[Saved data entries]

(** After the page's script its store implements a sheet with the two inputs
    and the two formulas. *)
Lemma sheet_store_implements :
  ∃ sh, implements sh sheet_store ∧ sh !! 0 = Some (Input (VNum 0)) ∧ sh !! 1 = Some (Input (VNum 7)) ∧
    sh !! 2 = Some (Formula (Vis (ReadC 0) (if_zero 1))) ∧ is_Some (sh !! 8).
Proof.
  destruct (wp_script ∅ sheet_page empty_store implements_empty sheet_page_disciplined)
    as (fuel & s' & r & Hf & sh & _ & H).
  assert (s' = sheet_store) as ->.
  { unfold sheet_store. destruct (exec 60 (CRun sheet_page) empty_store) as [[s2 r2]|] eqn:E;
      [|by vm_compute in E].
    apply (exec_mono 60 (fuel `max` 60)) in E; [|lia]. rewrite Hf in E by lia. by injection E as -> _. }
  exists sh. rewrite <-!(im_cells _ _ H). split_and!; [done|by vm_compute..|by eexists; vm_compute].
Qed.

(** ** What the library promises to a page *)

(** C1. A script that makes inputs and formulas, writes inputs, reads cells
    and subscribes callbacks, run on a store that implements a sheet, runs to
    its end; it returns what the sheet returns, and the store then implements
    the sheet the script makes.  So what the script itself reads is never out of
    date; a callback that runs in the middle of a write may still read old values
    ([callback_reads_old_value]). *)
Theorem script_refines_sheet sh p s :
  implements sh s → disciplined sh p →
  ∃ fuel s' r sh', (∀ f, fuel ≤ f → exec f (CRun p) s = Some (s', inl r)) ∧
    sheet_runs sh p sh' r ∧ implements sh' s'.
Proof.
  intros H Hd. destruct (wp_script sh p s H Hd) as (fuel & s' & r & Hf & sh' & Hr & H').
  by exists fuel, s', r, sh'.
Qed.

Lemma script_refines_sheet_witness :
  ∃ fuel s' r sh', (∀ f, fuel ≤ f → exec f (CRun sheet_page) empty_store = Some (s', inl r)) ∧
    sheet_runs ∅ sheet_page sh' r ∧ implements sh' s'.
Proof. exact (script_refines_sheet _ _ _ implements_empty sheet_page_disciplined). Defined.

Aim of the exercise.
For the word "exists", go through the records and show each line that carries it.

Solution to this task.
  exists sh. rewrite <-!(im_cells _ _ H). split_and!; [done|by vm_compute..|by eexists; vm_compute].
  by exists fuel, s', r, sh'.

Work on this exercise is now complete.